Hotel case study - IP addressing

IP addressing and subnetting

Explanation
The network allocation you have been given is the 10.0.0.0 /8 network. This is a private address range that anyone can use so there is no shortage of these addresses. In fact, there are more than 16 million addresses. Be careful of avoiding waste and creating complexity. You should allocate addresses with these priorities:

• Enough IP addresses to meet the current requirements.
• Enough room for growth so you can avoid having to restructure the addressing scheme when you outgrow it.
• A hierarchical scheme that allows you to summarise.
• A systematic and consistent approach that is easy to understand and new networks can be allocated using a template.

You should see an emerging theme of growth and simplicity. This is what makes a design scalable.
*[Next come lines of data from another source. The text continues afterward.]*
(** * Shallow embedding of the alert service's storage and ingestion core

    Sources embedded here:
    - [src/storage/sqlite_manager.py]  (module [sqlite_manager] below)
    - [src/connectors/dex_api.py]      (module [dex_api] below)
    - [src/ui/app.py]                  (module [ui_app] below, the part that
      touches the store)

    The Python code builds SQL text and hands it to SQLite.  The SQL text is
    embedded as a small abstract syntax (one constructor per clause the code
    emits) and SQLite is embedded as an interpreter of that syntax over an
    explicit database state.  Every store operation is a computation in a
    state-and-exception monad over that database.

    What the interpreter covers: tables with named columns and one unique
    index, column names resolved without regard to the case of ASCII letters,
    INSERT .. ON CONFLICT (..) DO UPDATE / DO NOTHING, SELECT with equality
    and [>=] filters, ORDER BY .. ASC, LIMIT, NULL handling in comparisons and
    in unique indexes, and SQLite's ordering of storage classes.  What it
    leaves out: column type affinity, NOT NULL / DEFAULT / CHECK constraints
    (the CREATE TABLE statements are not part of the sources), the [rowid]
    aliases, the 64-bit range of INTEGER, non-finite floats and strings that
    have no UTF-8 encoding. *)

From Stdlib Require Import ZArith QArith String List Sorted Lia.
From stdpp Require Import gmap strings list fin_maps.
If we get the design right for one hotel, we can scale this to 100 hotels easily.

Suggestion
Subnetting for scalability requires a different mindset than subnetting for address preservation. So it is important to know what you are trying to achieve. In this case, we have a lot of addresses so we should try to make the "best" design we can, not the one with the smallest subnets possible. We want to think in terms of a VLSM hierarchy. Our first cut will be a block of addresses to hold everything in an area we would like to summarise. What area might we summarise on? An entire hotel might be a start. So our routing table can have one entry per hotel (instead of entry for every floor and staff net). That sounds manageable. It will be easy to troubleshoot and it will make ACLs flexible. With a single statement, we can select traffic for an entire hotel. That might come in handy if a hotel falls victim to a cyber attack and we need to control traffic at an entire site.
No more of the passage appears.